_Material to process_:
---
(** * HalfTruths: the bias-analysis pipeline

    A shallow embedding of the Python sources, module by module, followed
    by the properties proved of it.

    - [PyStr]         the [str] operations the sources use, over code points
    - [Py]            dynamically typed values, exceptions, outcomes
    - [Provider]      provider handles, requests, and code that sends them
    - [JsonLite]      a decoder to run the model on concrete responses
    - [Detector]      [src/agents/detector.py]
    - [Rewriter]      [src/agents/rewriter.py]
    - [Explainer]     [src/agents/explainer.py]
    - [Orchestrator]  [src/agents/orchestrator.py]
    - [ModelFactory]  [src/services/model_factory.py]
    - [NewsDb]        [src/database/news_db.py]
    - [PyOps]         subscripts, iteration and [len] on values
    - [Main]          [src/main.py]
    - [NewsClient]    [src/services/news_client.py]
    - [Clients]       [src/services/gemini_client.py],
                      [src/services/claude_client.py]

    Conventions.
    - A [str] is the list of its code points, so [length] is [len]; text is
      well formed, so that encoding it never fails.
    - A function that can raise returns an [Outcome]; [try]/[except] is a
      handler on outcomes.  [print] is left out.
    - What the program does not decide is a parameter: [json.loads], the
      MD5 digest, the answers of the providers, the environment variables,
      the availability of the backends, the clock of the database.
    - The database is the list of its rows.  Of the failures of the engine
      only the [UNIQUE] constraint is modelled. *)

From Stdlib Require Import ZArith QArith Ascii String List.
From stdpp Require Import gmap strings list sorting.

Set Warnings "-register-all".

Local Open Scope Z_scope.

(* ===================================================================== *)
(** ** Python strings *)
(* ===================================================================== *)

Module PyStr.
---
_Task to complete_:
Lines of the material that contain the word "outcomes" are to be gathered.

_Task response_:
    - [Py]            dynamically typed values, exceptions, outcomes
      handler on outcomes.  [print] is left out.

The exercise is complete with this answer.